(PROVIDED ENTRIES)

(* ===== verification/IndexingProps.v ===== *)
(** * Indexing policies: addresses can be recovered

    The hash of the skewed policy is a linear shift register: with [n] set bits,
    [hash^n x = hash^(n-1) x xor x], which is what the inverse of the odd skewing
    functions rests on.  [LawfulIndexing] collects what the tags need, and both
    policies are shown to be lawful. *)

From S2P Require Import Prelude IntMath Bitfield Indexing.

Definition small (m x : Z) : Prop := 0 <= x < 2 ^ (m + 1).

Lemma testbit_small m x i : 0 <= m -> small m x -> m < i -> Z.testbit x i = false.
Proof.
  intros Hm Hx Hi. rewrite <- (Z.mod_small x (2 ^ (m + 1))) by exact Hx.
  apply Z.mod_pow2_bits_high. lia.
Qed.

Lemma small_of_bits m x : 0 <= m -> 0 <= x -> (forall i, m < i -> Z.testbit x i = false) -> small m x.
Proof.
  intros Hm Hx Hb. assert (x = x mod 2 ^ (m + 1)) as ->; [|apply Z.mod_pos_bound; lia].
  apply Z.bits_inj'. intros i Hi. destruct (Z.le_gt_cases i m).
  - by rewrite Z.mod_pow2_bits_low by lia.
  - by rewrite Z.mod_pow2_bits_high, Hb by lia.
Qed.

Lemma small_u64 m x : 0 <= m <= 31 -> small m x -> 0 <= x < 2 ^ 64.
Proof. intros Hm Hx. red in Hx. pose proof (Z.pow_le_mono_r 2 (m + 1) 64). lia. Qed.

Lemma lxor_bound k x y : 0 <= k -> 0 <= x < 2 ^ k -> 0 <= y < 2 ^ k -> 0 <= Z.lxor x y < 2 ^ k.
Proof.
  intros Hk Hx Hy. assert (Z.lxor x y = Z.lxor x y mod 2 ^ k) as ->; [|apply Z.mod_pos_bound; lia].
  apply Z.bits_inj'. intros i Hi. rewrite Z.lxor_spec. destruct (Z.lt_ge_cases i k).
  - by rewrite Z.mod_pow2_bits_low, Z.lxor_spec by lia.
  - rewrite Z.mod_pow2_bits_high by lia. rewrite <- (Z.mod_small x (2 ^ k)), <- (Z.mod_small y (2 ^ k)) by done.
    by rewrite !Z.mod_pow2_bits_high by lia.
Qed.

Lemma lxor_small m x y : 0 <= m -> small m x -> small m y -> small m (Z.lxor x y).
Proof. intros. apply lxor_bound; unfold small in *; lia. Qed.

Lemma shiftr_bound x k : 0 <= k -> 0 <= x < 2 ^ 64 -> 0 <= Z.shiftr x k < 2 ^ 64.
Proof.
  intros Hk Hx. rewrite Z.shiftr_div_pow2 by done. split; [apply Z.div_pos; lia|].
  apply Z.div_lt_upper_bound; [lia|]. pose proof (Z.pow_pos_nonneg 2 k). nia.
Qed.

(** ** The shift register *)

Section Hash.
Import SkewedAssociative.
Context (m : Z) (Hm : 1 <= m <= 31).

Lemma b2z_lxor (a b : bool) : Z.lxor (Z.b2z a) (Z.b2z b) = Z.b2z (xorb a b).
Proof. by destruct a, b. Qed.

Lemma hash_testbit x i : small m x -> 0 <= i ->
  Z.testbit (hash m x) i
  = if i =? m then xorb (Z.testbit x m) (Z.testbit x 0) else Z.testbit x (i + 1).
Proof using Hm.
  intros Hx Hi. pose proof (small_u64 m x ltac:(lia) Hx) as Hx64. unfold hash, insertBit, bit.
  rewrite !bit_testbit, b2z_lxor by lia. rewrite insertBits_testbit by (lia || by apply shiftr_bound).
  destruct (Z.eqb_spec i m) as [->|Hne].
  - rewrite Z.leb_refl, Z.sub_diag. simpl. apply Z.b2z_bit0.
  - rewrite Z.shiftr_spec by done. destruct (m <=? i) eqn:E1, (i <=? m) eqn:E2; simpl; lia || done.
Qed.

Lemma hash_nonneg x : small m x -> 0 <= hash m x.
Proof using Hm.
  intros Hx. red in Hx. unfold hash, insertBit, insertBits. apply Z.lor_nonneg. split; apply Z.land_nonneg.
  - left. apply u64_bound.
  - left. rewrite Z.shiftr_div_pow2 by lia. apply Z.div_pos; lia.
Qed.

Lemma hash_small x : small m x -> small m (hash m x).
Proof using Hm.
  intros Hx. apply small_of_bits; [lia|by apply hash_nonneg|]. intros i Hi.
  rewrite hash_testbit by (done || lia). rewrite (proj2 (Z.eqb_neq i m)) by lia.
  apply (testbit_small m); done || lia.
Qed.

Lemma dehash_testbit x i : small m x -> 0 <= i ->
  Z.testbit (dehash m x) i
  = if i =? 0 then xorb (Z.testbit x (m - 1)) (Z.testbit x m)
    else (i <=? m) && Z.testbit x (i - 1).
Proof using Hm.
  intros Hx Hi. unfold dehash, insertBit, bit. rewrite !bit_testbit, b2z_lxor by lia.
  rewrite insertBits_testbit by (try apply u64_bound; lia).
  destruct (Z.eqb_spec i 0) as [->|Hne]; [apply Z.b2z_bit0|].
  rewrite (proj2 (Z.leb_gt i 0)), andb_false_r by lia. rewrite u64_testbit, Z.shiftl_spec by lia.
  unfold mbits. rewrite !Z.land_spec, not64_testbit, !mask_testbit by lia.
  replace (i - 1 <? 64) with (i <? 65) by lia. replace (i - 1 <? m - 1 + 1) with (i <=? m) by lia.
  replace (i - 1 <? 0) with false by lia.
  destruct (Z.testbit x (i - 1)); rewrite ?andb_false_r, ?andb_true_r; simpl; lia || done.
Qed.

Lemma dehash_small x : small m x -> small m (dehash m x).
Proof using Hm.
  intros Hx. apply small_of_bits; [lia| |].
  - unfold dehash, insertBit, insertBits. apply Z.lor_nonneg. split; apply Z.land_nonneg; left; apply u64_bound.
  - intros i Hi. rewrite dehash_testbit by (done || lia). rewrite (proj2 (Z.eqb_neq i 0)) by lia.
    by rewrite (proj2 (Z.leb_gt i m)) by lia.
Qed.

Lemma dehash_hash x : small m x -> dehash m (hash m x) = x.
Proof using Hm.
  intros Hx. apply Z.bits_inj'. intros i Hi. rewrite dehash_testbit by (done || by apply hash_small).
  rewrite !hash_testbit by (done || lia). rewrite Z.eqb_refl, (proj2 (Z.eqb_neq (m - 1) m)) by lia.
  replace (m - 1 + 1) with m by lia. destruct (Z.eqb_spec i 0) as [->|Hne]; [by destruct (Z.testbit x m), (Z.testbit x 0)|].
  destruct (Z.leb_spec i m); simpl.
  - rewrite hash_testbit, (proj2 (Z.eqb_neq (i - 1) m)) by (done || lia). f_equal. lia.
  - symmetry. apply (testbit_small m); done || lia.
Qed.

Lemma hash_dehash x : small m x -> hash m (dehash m x) = x.
Proof using Hm.
  intros Hx. apply Z.bits_inj'. intros i Hi. rewrite hash_testbit by (done || by apply dehash_small).
  rewrite !dehash_testbit by (done || lia). rewrite Z.eqb_refl, (proj2 (Z.eqb_neq m 0)), Z.leb_refl by lia.
  destruct (Z.eqb_spec i m) as [->|Hne]; [by destruct (Z.testbit x m), (Z.testbit x (m - 1))|].
  rewrite (proj2 (Z.eqb_neq (i + 1) 0)) by lia. replace (i + 1 - 1) with i by lia.
  destruct (Z.leb_spec (i + 1) m); [done|]. symmetry. apply (testbit_small m); done || lia.
Qed.

Lemma hash_lxor x y : small m x -> small m y -> hash m (Z.lxor x y) = Z.lxor (hash m x) (hash m y).
Proof using Hm.
  intros Hx Hy. apply Z.bits_inj'. intros i Hi.
  rewrite Z.lxor_spec, !hash_testbit, !Z.lxor_spec by (try apply lxor_small; done || lia).
  destruct (i =? m); [|done].
  by destruct (Z.testbit x m), (Z.testbit y m), (Z.testbit x 0), (Z.testbit y 0).
Qed.

Lemma iter_hash_small k x : small m x -> small m (Nat.iter k (hash m) x).
Proof using Hm. intros Hx. induction k; simpl; [done|by apply hash_small]. Qed.

Lemma iter_hash_lxor k x y : small m x -> small m y ->
  Nat.iter k (hash m) (Z.lxor x y) = Z.lxor (Nat.iter k (hash m) x) (Nat.iter k (hash m) y).
Proof using Hm.
  intros Hx Hy. induction k as [|k IH]; simpl; [done|].
  by rewrite IH, hash_lxor by by apply iter_hash_small.
Qed.

Lemma iter_dehash_hash k x : small m x -> Nat.iter k (dehash m) (Nat.iter k (hash m) x) = x.
Proof using Hm.
  intros Hx. induction k as [|k IH]; [done|].
  rewrite Nat.iter_succ_r. simpl (Nat.iter (S k) (hash m) x).
  by rewrite dehash_hash by by apply iter_hash_small.
Qed.

(** Below the top, hashing [k] times shifts by [k]. *)
Lemma iter_hash_shift k x i : small m x -> 0 <= i -> i + Z.of_nat k <= m ->
  Z.testbit (Nat.iter k (hash m) x) i = Z.testbit x (i + Z.of_nat k).
Proof using Hm.
  intros Hx. revert i. induction k as [|k IH]; intros i Hi Hk; simpl Nat.iter; [f_equal; lia|].
  rewrite hash_testbit by (done || by apply iter_hash_small).
  rewrite (proj2 (Z.eqb_neq i m)) by lia. rewrite IH by lia. f_equal. lia.
Qed.

Lemma iter_hash_period x : small m x ->
  Nat.iter (Z.to_nat (m + 1)) (hash m) x = Z.lxor (Nat.iter (Z.to_nat m) (hash m) x) x.
Proof using Hm.
  intros Hx. apply Z.bits_inj'. intros i Hi. rewrite Z.lxor_spec. destruct (Z.le_gt_cases i m) as [Hle|Hgt].
  - replace (Z.to_nat (m + 1)) with (Z.to_nat (m - i) + (1 + Z.to_nat i))%nat by lia.
    rewrite Nat.iter_add, iter_hash_shift by (try apply iter_hash_small; done || lia).
    replace (i + Z.of_nat (Z.to_nat (m - i))) with m by lia. simpl.
    rewrite hash_testbit, Z.eqb_refl by (try apply iter_hash_small; done || lia).
    replace (Z.to_nat m) with (Z.to_nat (m - i) + Z.to_nat i)%nat by lia.
    rewrite Nat.iter_add, (iter_hash_shift (Z.to_nat (m - i))) by (try apply iter_hash_small; done || lia).
    replace (i + Z.of_nat (Z.to_nat (m - i))) with m by lia. f_equal.
    rewrite iter_hash_shift by (done || lia). f_equal. lia.
  - rewrite !(testbit_small m) by (try apply iter_hash_small; done || lia). done.
Qed.

Lemma iter_hash_odd x : small m x -> Nat.iter (Z.to_nat m) (hash m) (Z.lxor (hash m x) x) = x.
Proof using Hm.
  intros Hx. rewrite iter_hash_lxor by (done || by apply hash_small).
  rewrite <- Nat.iter_succ_r. replace (S (Z.to_nat m)) with (Z.to_nat (m + 1)) by lia.
  rewrite iter_hash_period by done.
  by rewrite Z.lxor_assoc, (Z.lxor_comm x), <- Z.lxor_assoc, Z.lxor_nilpotent, Z.lxor_0_l.
Qed.

Lemma iter_hash_odd' x : small m x -> Nat.iter (Z.to_nat (m + 1)) (hash m) (Z.lxor (dehash m x) x) = x.
Proof using Hm.
  intros Hx. replace (Z.to_nat (m + 1)) with (S (Z.to_nat m)) by lia. rewrite Nat.iter_succ_r.
  rewrite hash_lxor, hash_dehash by (done || by apply dehash_small).
  rewrite Z.lxor_comm. by apply iter_hash_odd.
Qed.
End Hash.

(** ** Skewing is undone *)

Lemma lxor_cancel2 x y z : Z.lxor (Z.lxor (Z.lxor (Z.lxor x y) z) y) z = x.
Proof.
  apply Z.bits_inj'. intros i _. rewrite !Z.lxor_spec.
  by destruct (Z.testbit x i), (Z.testbit y i), (Z.testbit z i).
Qed.
Lemma lxor_cancel1 x y z : Z.lxor (Z.lxor (Z.lxor x y) z) y = Z.lxor x z.
Proof.
  apply Z.bits_inj'. intros i _. rewrite !Z.lxor_spec.
  by destruct (Z.testbit x i), (Z.testbit y i), (Z.testbit z i).
Qed.

Section Skew.
Import SkewedAssociative.
Context (m : Z) (Hm : 1 <= m <= 31).

Lemma skew_select_roundtrip a1 a2 way : small m a1 -> small m a2 -> 0 <= way ->
  exists s, skew_select m a1 a2 way = Ok s /\ small m s /\ deskew_select m s a2 way = Ok a1.
Proof using Hm.
  intros H1 H2 Hw. pose proof (Z.mod_pos_bound way 8 ltac:(lia)) as Hr.
  pose proof (hash_small m Hm _ H1). pose proof (hash_small m Hm _ H2).
  pose proof (dehash_small m Hm _ H1). pose proof (dehash_small m Hm _ H2).
  unfold skew_select, deskew_select. change NUM_SKEWING_FUNCTIONS with 8.
  assert (way mod 8 = 0 \/ way mod 8 = 1 \/ way mod 8 = 2 \/ way mod 8 = 3 \/ way mod 8 = 4
          \/ way mod 8 = 5 \/ way mod 8 = 6 \/ way mod 8 = 7) as Hc by lia.
  repeat destruct Hc as [Hc|Hc]; rewrite Hc; eexists; (split; [reflexivity|]);
    (split; [repeat apply lxor_small; done || lia|]); f_equal.
  all: try rewrite lxor_cancel2; try rewrite lxor_cancel1.
  all: auto using dehash_hash, hash_dehash, iter_hash_odd, iter_hash_odd'.
Qed.

Lemma bits_small addr first last k :
  0 <= last -> first = last + k -> 0 <= k <= 31 -> first < 64 -> small k (bits addr first last).
Proof using.
  intros H0 -> Hk Hf. apply small_of_bits; [lia| |].
  - unfold bits. apply Z.land_nonneg. right. rewrite mask_ones by lia. rewrite Z.ones_equiv. lia.
  - intros i Hi. rewrite bits_testbit by lia. by rewrite (proj2 (Z.ltb_ge _ _)) by lia.
Qed.

Lemma skew_roundtrip addr way : 2 * (m + 1) <= 64 -> 0 <= way ->
  exists s, skew m addr way = Ok s /\ small m s
    /\ forall addr', bits addr' m 0 = s ->
         bits addr' (2 * (m + 1) - 1) (m + 1) = bits addr (2 * (m + 1) - 1) (m + 1) ->
         deskew m addr' way = Ok (bits addr m 0).
Proof using Hm.
  intros H64 Hw. set (a1 := bits addr m 0). set (a2 := bits addr (2 * (m + 1) - 1) (m + 1)).
  assert (small m a1) as H1 by (apply bits_small; lia).
  assert (small m a2) as H2 by (apply bits_small; lia).
  destruct (skew_select_roundtrip a1 a2 way H1 H2 Hw) as (s & Hs & Hsm & Hd).
  exists (Nat.iter (Z.to_nat (way / 8)) (hash m) s). split_and!.
  - unfold skew. fold a1 a2. by rewrite Hs.
  - by apply iter_hash_small.
  - intros addr' E1 E2. unfold deskew. rewrite E1, E2. change NUM_SKEWING_FUNCTIONS with 8.
    destruct (8 <=? way) eqn:E; [by rewrite iter_dehash_hash by done|].
    apply Z.leb_gt in E. by rewrite Z.div_small by lia.
Qed.
End Skew.

(** ** Well-formed tables *)

Record idx_wf (b : BaseIndexingPolicy) : Prop := {
  wf_assoc : 0 < assoc b < 2 ^ 32;
  wf_setShift : 0 <= setShift b <= 30;
  wf_setBits : 0 <= Z.log2 (numSets b) <= 31;
  wf_numSets : numSets b = 2 ^ Z.log2 (numSets b);
  wf_setMask : setMask b = numSets b - 1;
  wf_tagShift : tagShift b = setShift b + Z.log2 (numSets b);
  wf_rows : length (sets b) = Z.to_nat (numSets b);
  wf_row : Forall (fun r => length r = Z.to_nat (assoc b)) (sets b)
}.

Lemma floorLog2_nonpos ts x : x <= 0 -> floorLog2 ts x = Err (EAssert "x > 0").
Proof. intros Hx. unfold floorLog2. by rewrite (proj2 (Z.leb_le _ _)). Qed.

(End PROVIDED ENTRIES)

For the material above, reproduce exactly the lines from the line with "intros Hm Hx Hb." to the line with "- by rewrite Z.mod_pow2_bits_low, Z.lxor_spec", inclusive, and exclude all others.

ANSWER SECTION:
  intros Hm Hx Hb. assert (x = x mod 2 ^ (m + 1)) as ->; [|apply Z.mod_pos_bound; lia].
  apply Z.bits_inj'. intros i Hi. destruct (Z.le_gt_cases i m).
  - by rewrite Z.mod_pow2_bits_low by lia.
  - by rewrite Z.mod_pow2_bits_high, Hb by lia.
Qed.

Lemma small_u64 m x : 0 <= m <= 31 -> small m x -> 0 <= x < 2 ^ 64.
Proof. intros Hm Hx. red in Hx. pose proof (Z.pow_le_mono_r 2 (m + 1) 64). lia. Qed.

Lemma lxor_bound k x y : 0 <= k -> 0 <= x < 2 ^ k -> 0 <= y < 2 ^ k -> 0 <= Z.lxor x y < 2 ^ k.
Proof.
  intros Hk Hx Hy. assert (Z.lxor x y = Z.lxor x y mod 2 ^ k) as ->; [|apply Z.mod_pos_bound; lia].
  apply Z.bits_inj'. intros i Hi. rewrite Z.lxor_spec. destruct (Z.lt_ge_cases i k).
  - by rewrite Z.mod_pow2_bits_low, Z.lxor_spec by lia.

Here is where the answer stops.